Work order: The lines below are to be quoted exactly, from the first through the one that contains "rewrite !tref_dnode in *.".

Dataset entries:
Record rot_facts (d : dir) (k : ctx) (H : rb_store) c a x e b y z : Prop := {
  rf_x : H !! x = Some (nd d c (kpar k) (tref a) y);
  rf_y : H !! y = Some (nd d e x (tref b) (tref z));
  rf_a : shape H x a; rf_b : shape H y b; rf_z : shape H y z; rf_k : kshape H k x;
  rf_nb : NoDup (elems b); rf_nk : NoDup (kelems k);
  rf_ne : x <> y; rf_x0 : x <> 0; rf_y0 : y <> 0; rf_b0 : 0 ∉ elems b; rf_k0 : 0 ∉ kelems k;
  rf_dis : forall q, q ∈ elems b -> q <> x /\ q <> y /\ q ∉ kelems k;
  rf_out : forall q, q ∈ elems a \/ q ∈ elems z -> q <> x /\ q <> y /\ q ∉ elems b /\ q ∉ kelems k;
  rf_up : forall q, q ∈ kelems k -> q <> x /\ q <> y /\ q ∉ elems b;
}.

Lemma holds_rot_facts d k c a x e b y z s :
  holds s (plug k (dnode d c a x (dnode d e b y z))) -> rot_facts d k (rb_heap s) c a x e b y z.
Proof.
  intros Hh; destruct (holds_focus _ _ _ Hh) as (Hs & Hk & Hn & Hnk & H0 & H0k & Hdis).
  apply shape_dnode in Hs as (Ex & Sa & Sy); apply shape_dnode in Sy as (Ey & Sb & Sz).
  apply NoDup_dnode in Hn as (Na & Ny & Hxa & Hxy & Hay); apply NoDup_dnode in Ny as (Nb & Nz & Hyb & Hyz & Hbz).
  rewrite !tref_dnode in *.
  assert (forall q, q ∈ elems a -> ~ (q = y \/ q ∈ elems b \/ q ∈ elems z)) as Hay'
    by (intros q Hq; rewrite <- (elems_dnode d e b y z); by apply Hay).
  assert (forall q, q = x \/ q ∈ elems a \/ q = y \/ q ∈ elems b \/ q ∈ elems z -> q ∉ kelems k)
    as Hdis' by (intros q; rewrite <- (elems_dnode d e b y z), <- (elems_dnode d c a x); apply Hdis).
  rewrite elems_dnode in Hxy; rewrite !elems_dnode in H0.
  split; try done; try naive_solver; set_solver.
Qed.

Lemma rotated_other d k H c a x e b y z q :
  q <> x -> q <> y -> q ∉ elems b -> q ∉ kelems k -> rotated d k H c a x e b y z !! q = H !! q.
Proof.
  intros; unfold rotated; rewrite !lookup_insert_ne, rechild_notin by congruence.
  rewrite lookup_insert_ne, reparent_ne, lookup_insert_ne by congruence; done.
Qed.

Lemma rotated_shape d k H c a x e b y z :
  rot_facts d k H c a x e b y z ->
  shape (rotated d k H c a x e b y z) (kpar k) (dnode d e (dnode d c a x b) y z) /\
  kshape (rotated d k H c a x e b y z) k y.
Proof.
  intros [Ex Ey Sa Sb Sz Sk Nb Nk Hne Hx0 Hy0 Hb0 Hk0 Hb Hout Hup].
  assert (x ∉ elems b /\ y ∉ elems b /\ x ∉ kelems k /\ y ∉ kelems k) as (Hxb & Hyb & Hxk & Hyk) by set_solver.
  rewrite !shape_dnode, tref_dnode; split; [split_and!|].
  - unfold rotated; by rewrite lookup_insert_ne, lookup_insert_eq by congruence.
  - unfold rotated; by rewrite lookup_insert_eq.
  - eapply shape_ext; [|exact Sa]; intros q Hq; destruct (Hout q (or_introl Hq)) as (? & ? & ? & ?).
    by apply rotated_other.
  - eapply shape_ext; [|apply (shape_reparent H y x b Nb Sb)]; intros q Hq; destruct (Hb q Hq) as (? & ? & ?).
    unfold rotated; rewrite !lookup_insert_ne, rechild_notin, lookup_insert_ne by congruence.
    by apply reparent_frame; rewrite lookup_insert_ne.
  - eapply shape_ext; [|exact Sz]; intros q Hq; destruct (Hout q (or_intror Hq)) as (? & ? & ? & ?).
    by apply rotated_other.
  - eapply kshape_ext; [|apply (kshape_rechild H k x y Nk Sk)]; intros q Hq; destruct (Hup q Hq) as (? & ? & ?).
    unfold rotated; rewrite !lookup_insert_ne by congruence; apply rechild_frame.
    by rewrite lookup_insert_ne, reparent_ne, lookup_insert_ne by congruence.
Qed.
(** ** Alignment *)

Lemma andnot_mask x j : 0 <= j <= 64 -> 0 <= x < 2 ^ 64 -> andnot x (2 ^ j - 1) = 2 ^ j * (x / 2 ^ j).
Proof.
  intros Hj Hx; assert (andnot x (2 ^ j - 1) = Z.ldiff x (Z.ones j)) as ->.
  { rewrite Z.ones_equiv, <- Z.sub_1_r; unfold andnot, u64; apply Z.bits_inj'; intros n Hn.
    rewrite Z.land_spec, Z.ldiff_spec; destruct (decide (n < 64)) as [Hlt|Hge].
    - by rewrite Z.mod_pow2_bits_low, Z.lnot_spec by lia.
    - assert (Z.testbit x n = false) as ->; [|done].
      destruct (decide (x = 0)) as [->|]; [apply Z.bits_0|].
      apply Z.bits_above_log2; [lia|]; apply Z.lt_le_trans with 64; [apply Z.log2_lt_pow2; lia|lia]. }
  rewrite Z.ldiff_ones_r, Z.shiftl_mul_pow2, Z.shiftr_div_pow2 by lia; lia.
Qed.

(** The least multiple of [al] from [x] on. *)
Definition up (al x : Z) : Z := al * ((x + al - 1) / al).

Lemma up_spec al x : 0 < al -> x <= up al x < x + al /\ up al x mod al = 0.
Proof.
  intros Ha; unfold up; split; [|rewrite Z.mul_comm; by apply Z.mod_mul; lia].
  pose proof (Z.mul_div_le (x + al - 1) al Ha); pose proof (Z.mul_succ_div_gt (x + al - 1) al Ha); lia.
Qed.

Lemma up_least al x c : 0 < al -> x <= c -> c mod al = 0 -> up al x <= c.
Proof.
  intros Ha Hx Hc; unfold up; rewrite (Z.div_mod c al), Hc by lia.
  assert ((x + al - 1) / al <= c / al); [|nia].
  apply Z.lt_succ_r, Z.div_lt_upper_bound; [lia|]; rewrite (Z.div_mod c al), Hc in Hx by lia; lia.
Qed.

Lemma align_up x j : 0 <= j <= 62 -> 0 <= x <= 2 ^ 62 -> andnot (u64 (x + (2 ^ j - 1))) (2 ^ j - 1) = up (2 ^ j) x.
Proof.
  intros Hj Hx; assert (2 ^ j <= 2 ^ 62) by (apply Z.pow_le_mono_r; lia).
  assert (0 < 2 ^ j) by (apply Z.pow_pos_nonneg; lia).
  rewrite u64_small by lia; rewrite andnot_mask by lia; unfold up; do 2 f_equal; lia.
Qed.

(** ** The walk over the gaps *)

(** The range of [len] bytes at [c] meets the area [x]. *)
Definition meets (D : areas) (c len x : Z) : Prop :=
  exists a, D !! x = Some a /\ c < a_end a /\ a_start a < c + len.

Section Gaps.
Context (D : areas) (j amin maxa len : Z).
Hypothesis Hj : 12 <= j <= 62.
Hypothesis Hmin : 0 < amin <= 2 ^ 63.
Hypothesis Hmax : 0 <= maxa <= 2 ^ 62.
Hypothesis Hlen : 0 < len.
Hypothesis Hal : amin mod 2 ^ j = 0.

Lemma gap_loop_ok fuel p l lo :
  linked D p l 0 -> 0 ∉ l -> ordered D lo l (2 ^ 62) -> 0 <= lo -> (length l < fuel)%nat ->
  exists r, gap_loop fuel (hd 0 l) amin maxa len (2 ^ j - 1) D = Ok r /\
    (r <> 0 -> r mod 2 ^ j = 0 /\ amin <= r /\ lo < r /\ r + len <= maxa /\
       forall x, x ∈ l -> ~ meets D r len x) /\
    (forall c x a, r = 0 \/ c < r -> head l = Some x -> D !! x = Some a -> a_end a <= c ->
       c mod 2 ^ j = 0 -> amin <= c -> c + len <= maxa -> exists y, y ∈ l /\ meets D c len y).
Proof.
  assert (0 < 2 ^ j) as Hp by (apply Z.pow_pos_nonneg; lia).
  revert p l lo; induction fuel as [|fuel IH]; intros p l lo Hl H0 Ho Hlo Hf; [lia|].
  destruct l as [|x l]; [exists 0; split; [done|]; split; [done|done]|].
  destruct Hl as (a & Ea & _ & Hn & Hl), Ho as (a' & Ea' & Hse & Ho); simplify_eq; cbn [gap_loop hd].
  assert (x <> 0) as Hx0 by set_solver.
  rewrite decide_False, (area_at_some _ _ _ Hx0 Ea) by done; mstep.
  pose proof (ordered_le _ _ _ _ Ho) as Hle; rewrite align_up by lia.
  destruct (up_spec (2 ^ j) (a_end a) Hp) as [Hup Hmod].
  set (cand := if decide (up (2 ^ j) (a_end a) < amin) then amin else up (2 ^ j) (a_end a)).
  assert (a_end a <= cand /\ amin <= cand /\ cand mod 2 ^ j = 0 /\
    forall c, a_end a <= c -> amin <= c -> c mod 2 ^ j = 0 -> cand <= c) as (Hc1 & Hc2 & Hc3 & Hc4).
  { unfold cand; case_decide; split_and!; try lia; try done; intros c ? ? ?; first [lia|by apply up_least]. }
  rewrite Hn; set (gend := if decide (hd 0 l <> 0) then _ else _).
  assert (exists g, gend = Ok g /\ (forall y b, y ∈ l -> D !! y = Some b -> g <= a_start b) /\
    (l = [] /\ g = maxa \/ exists y b l', l = y :: l' /\ D !! y = Some b /\ g = a_start b)) as (g & -> & Hg & Hgl).
  { unfold gend; destruct l as [|y l']; [exists maxa; split; [done|]; split; [by intros ? ? ?%elem_of_nil|by left]|].
    destruct Ho as (b & Eb & Hb & Ho'); cbn [hd]; assert (y <> 0) as Hy by set_solver.
    rewrite decide_True, (area_at_some _ _ _ Hy Eb) by done; mstep; exists (a_start b); split; [done|].
    split; [|right; by exists y, b, l']; intros z d [->|Hz]%elem_of_cons Ed; [simplify_eq; lia|].
    destruct (ordered_bounds _ _ _ _ _ _ Ho' Hz Ed); lia. }
  mstep; set (gm := if decide (g > maxa) then maxa else g).
  assert (gm <= g /\ gm <= maxa /\ (gm = g \/ gm = maxa)) as (Hgm1 & Hgm2 & Hgm3) by (unfold gm; case_decide; lia).
  clearbody cand gm; case_decide as Hfit.
  - exists cand; split; [done|]; split;
      [|intros c x' b Hr Hx' Eb Hbc Hcm Hca Hcl; simpl in Hx'; simplify_eq; specialize (Hc4 c Hbc Hca Hcm); lia].
    intros _; split_and!; try done; try lia.
    intros z Hz (d & Ed & Hd1 & Hd2); apply elem_of_cons in Hz as [->|Hz]; [simplify_eq; lia|].
    specialize (Hg z d Hz Ed); lia.
  - destruct (IH x l (a_end a)) as (r & -> & Hr1 & Hr2); [done|set_solver|done|lia|simpl in Hf; lia|].
    exists r; split; [done|]; split.
    + intros Hr; destruct (Hr1 Hr) as (? & ? & ? & ? & Hno); split_and!; try done; try lia.
      intros z Hz; apply elem_of_cons in Hz as [->|Hz]; [|by apply Hno].
      intros (d & Ed & Hd1 & Hd2); simplify_eq; lia.
    + intros c x' b Hr Hx' Eb Hbc Hcm Hca Hcl; simpl in Hx'; simplify_eq.
      specialize (Hc4 c Hbc Hca Hcm).
      destruct Hgl as [[-> ->]|(y & d & l' & -> & Ed & ->)]; [lia|].
      destruct (decide (a_end d <= c)) as [Hdc|Hdc].
      * destruct (Hr2 c y d Hr eq_refl Ed Hdc Hcm Hca Hcl) as (z & Hz & Hm); exists z; split; [set_solver|done].
      * exists y; split; [set_solver|]; exists d; split; [done|lia].
Qed.

End Gaps.

Lemma rb_first_ok {A} ad (ai : A -> Prop) fuel s t :
  holds ad ai s t -> t <> Leaf -> (length (elems t) <= fuel)%nat -> rb_first fuel s = Ok (hd 0 (elems t)).
Proof.
  intros Hh Hne Hf; unfold rb_first; rewrite (h_root _ _ _ _ Hh).
  rewrite decide_False by (destruct t as [|c l x r]; [done|]; by apply (holds_node _ _ s DL [] c l x r Hh)).
  apply (extreme_ok DL fuel t 0); (done || apply Hh).
Qed.

Lemma find_unmapped_exact fuel min_addr max_addr length alignment j s t :
  vmas_ok s t -> ordered (vs_areas s) 0 (elems t) (2 ^ 62) -> (List.length (elems t) < fuel)%nat ->
  0 < min_addr -> min_addr < max_addr <= 2 ^ 62 -> 0 < length <= max_addr - min_addr ->
  (if decide (alignment < PAGE_SIZE) then PAGE_SIZE else alignment) = 2 ^ j -> 12 <= j <= 62 ->
  exists r, vma_find_unmapped_area fuel min_addr max_addr length alignment (vs_rb s) = Ok r /\
    (r <> 0 -> r mod 2 ^ j = 0 /\ min_addr <= r /\
       (r + up PAGE_SIZE length <= max_addr \/ r = up (2 ^ j) min_addr /\
          forall x a, x ∈ elems t -> vs_areas s !! x = Some a -> r + up PAGE_SIZE length <= a_start a) /\
       forall x, x ∈ elems t -> ~ meets (vs_areas s) r (up PAGE_SIZE length) x) /\
    (forall c, r = 0 \/ c < r -> c mod 2 ^ j = 0 -> min_addr <= c -> c + up PAGE_SIZE length <= max_addr ->
       exists y, y ∈ elems t /\ meets (vs_areas s) c (up PAGE_SIZE length) y).
Proof.
  intros Hok Ho Hf Hmin Hmax Hlen Hal Hj; pose proof (vo_holds _ _ Hok) as Hh.
  assert (0 < 2 ^ j <= 2 ^ 62) as Hp by (split; [apply Z.pow_pos_nonneg; lia|apply Z.pow_le_mono_r; lia]).
  unfold vma_find_unmapped_area; rewrite decide_False by lia; rewrite Hal.
  rewrite (align_up min_addr j) by lia.
  change PAGE_MASK with (2 ^ 12 - 1); rewrite (align_up length 12) by lia; change (2 ^ 12) with PAGE_SIZE.
  destruct (up_spec (2 ^ j) min_addr ltac:(lia)) as [Hup Hmod].
  destruct (up_spec PAGE_SIZE length ltac:(unfold PAGE_SIZE; lia)) as [Hlen' _].
  assert (PAGE_SIZE = 4096) as EP by done.
  assert (forall c, c mod 2 ^ j = 0 -> min_addr <= c -> up (2 ^ j) min_addr <= c) as Hleast
    by (intros; apply up_least; [lia|done|done]).
  set (amin := up (2 ^ j) min_addr) in *; set (len := up PAGE_SIZE length) in *; clearbody amin len.
  rewrite u64_small by lia; rewrite (h_root _ _ _ _ Hh).
  destruct (decide (t = Leaf)) as [->|Hne].
  { cbn [tref]; rewrite decide_True by done; eexists; split; [done|].
    destruct (decide (amin + len <= max_addr)) as [Hfit|Hfit].
    - split; [|intros c Hc Hc1 Hc2 _; specialize (Hleast c Hc1 Hc2); lia]; intros _; split; [exact Hmod|]; split; [lia|]; split; [by left|]; intros x Hx; by apply elem_of_nil in Hx.
    - split; [done|]; intros c _ Hc1 Hc2 Hc3; specialize (Hleast c Hc1 Hc2); lia. }
  rewrite decide_False by (destruct t as [|c l x r]; [done|]; by apply (holds_node _ _ (vs_rb s) DL [] c l x r Hh)).
  rewrite (rb_first_ok _ _ fuel _ _ Hh Hne) by lia; mstep.
  pose proof (vo_linked _ _ Hok) as Hl; pose proof (h_null _ _ _ _ Hh) as H0.
  destruct (elems t) as [|x l] eqn:El; [destruct t; [done|]; simpl in El; by destruct (elems t1)|].
  pose proof Ho as (a & Ea & Hse & Ho'); assert (x <> 0) as Hx0 by set_solver; cbn [hd].
  rewrite decide_False, (area_at_some _ _ _ Hx0 Ea) by done; mstep.
  destruct (decide (a_start a >= amin + len)) as [Hfirst|Hfirst].
  - assert (forall y b, y ∈ x :: l -> vs_areas s !! y = Some b -> amin + len <= a_start b) as Hbefore.
    { intros y b [->|Hy]%elem_of_cons Eb; [simplify_eq; lia|]; destruct (ordered_bounds _ _ _ _ _ _ Ho' Hy Eb); lia. }
    exists amin; split; [done|]; split; [|intros c Hc Hc1 Hc2 _; specialize (Hleast c Hc1 Hc2); lia].
    intros _; split; [exact Hmod|]; split; [lia|]; split; [by right|].
    intros y Hy (b & Eb & Hb1 & Hb2); specialize (Hbefore y b Hy Eb); lia.
  - destruct (gap_loop_ok (vs_areas s) j amin max_addr len Hj ltac:(lia) ltac:(lia) ltac:(lia) Hmod fuel 0 (x :: l) 0)
      as (r & Er & Hr1 & Hr2); [done..|].
    cbn [hd] in Er; rewrite Er; exists r; split; [done|]; split.
    + intros Hr; destruct (Hr1 Hr) as (? & ? & ? & ? & ?); split_and!; [done|lia|left; lia|done].
    + intros c Hr Hc1 Hc2 Hc3; specialize (Hleast c Hc1 Hc2); destruct (decide (a_end a <= c)) as [Hac|Hac].
      * by apply (Hr2 c x a Hr).
      * exists x; split; [set_solver|]; exists a; split; [done|lia].
Qed.

(** C26: the search for a free range is sound and first-fit.  For an address space in
    order below 2^62, bounds [0 < min_addr < max_addr <= 2^62], a length that is
    positive and at most [max_addr - min_addr] and an alignment that is a power of
    two from a page to 2^62 after the code raised it to a page,
    [vma_find_unmapped_area] returns.  An address it returns is a multiple of the
    alignment, not below [min_addr], its range (the length rounded up to pages) meets
    no area, and the range ends at or before [max_addr] unless it is the first
    aligned one and lies before all areas, in which case the code does not look at
    [max_addr].  Every lower aligned range between [min_addr] and [max_addr] meets an
    area, and when the answer is 0 every aligned range there does. *)
Theorem vma_find_unmapped_area_exact fuel min_addr max_addr length alignment j s t :
  vmas_ok s t -> ordered (vs_areas s) 0 (elems t) (2 ^ 62) -> (List.length (elems t) < fuel)%nat ->
  0 < min_addr -> min_addr < max_addr <= 2 ^ 62 -> 0 < length <= max_addr - min_addr ->
  (if decide (alignment < PAGE_SIZE) then PAGE_SIZE else alignment) = 2 ^ j -> 12 <= j <= 62 ->
  exists r, vma_find_unmapped_area fuel min_addr max_addr length alignment (vs_rb s) = Ok r /\
    (r <> 0 -> r mod 2 ^ j = 0 /\ min_addr <= r /\
       (r + up PAGE_SIZE length <= max_addr \/ r = up (2 ^ j) min_addr /\
          forall x a, x ∈ elems t -> vs_areas s !! x = Some a -> r + up PAGE_SIZE length <= a_start a) /\
       forall x, x ∈ elems t -> ~ meets (vs_areas s) r (up PAGE_SIZE length) x) /\
    (forall c, r = 0 \/ c < r -> c mod 2 ^ j = 0 -> min_addr <= c -> c + up PAGE_SIZE length <= max_addr ->
       exists y, y ∈ elems t /\ meets (vs_areas s) c (up PAGE_SIZE length) y).
Proof. exact (find_unmapped_exact fuel min_addr max_addr length alignment j s t). Qed.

Task output:
Record rot_facts (d : dir) (k : ctx) (H : rb_store) c a x e b y z : Prop := {
  rf_x : H !! x = Some (nd d c (kpar k) (tref a) y);
  rf_y : H !! y = Some (nd d e x (tref b) (tref z));
  rf_a : shape H x a; rf_b : shape H y b; rf_z : shape H y z; rf_k : kshape H k x;
  rf_nb : NoDup (elems b); rf_nk : NoDup (kelems k);
  rf_ne : x <> y; rf_x0 : x <> 0; rf_y0 : y <> 0; rf_b0 : 0 ∉ elems b; rf_k0 : 0 ∉ kelems k;
  rf_dis : forall q, q ∈ elems b -> q <> x /\ q <> y /\ q ∉ kelems k;
  rf_out : forall q, q ∈ elems a \/ q ∈ elems z -> q <> x /\ q <> y /\ q ∉ elems b /\ q ∉ kelems k;
  rf_up : forall q, q ∈ kelems k -> q <> x /\ q <> y /\ q ∉ elems b;
}.

Lemma holds_rot_facts d k c a x e b y z s :
  holds s (plug k (dnode d c a x (dnode d e b y z))) -> rot_facts d k (rb_heap s) c a x e b y z.
Proof.
  intros Hh; destruct (holds_focus _ _ _ Hh) as (Hs & Hk & Hn & Hnk & H0 & H0k & Hdis).
  apply shape_dnode in Hs as (Ex & Sa & Sy); apply shape_dnode in Sy as (Ey & Sb & Sz).
  apply NoDup_dnode in Hn as (Na & Ny & Hxa & Hxy & Hay); apply NoDup_dnode in Ny as (Nb & Nz & Hyb & Hyz & Hbz).
  rewrite !tref_dnode in *.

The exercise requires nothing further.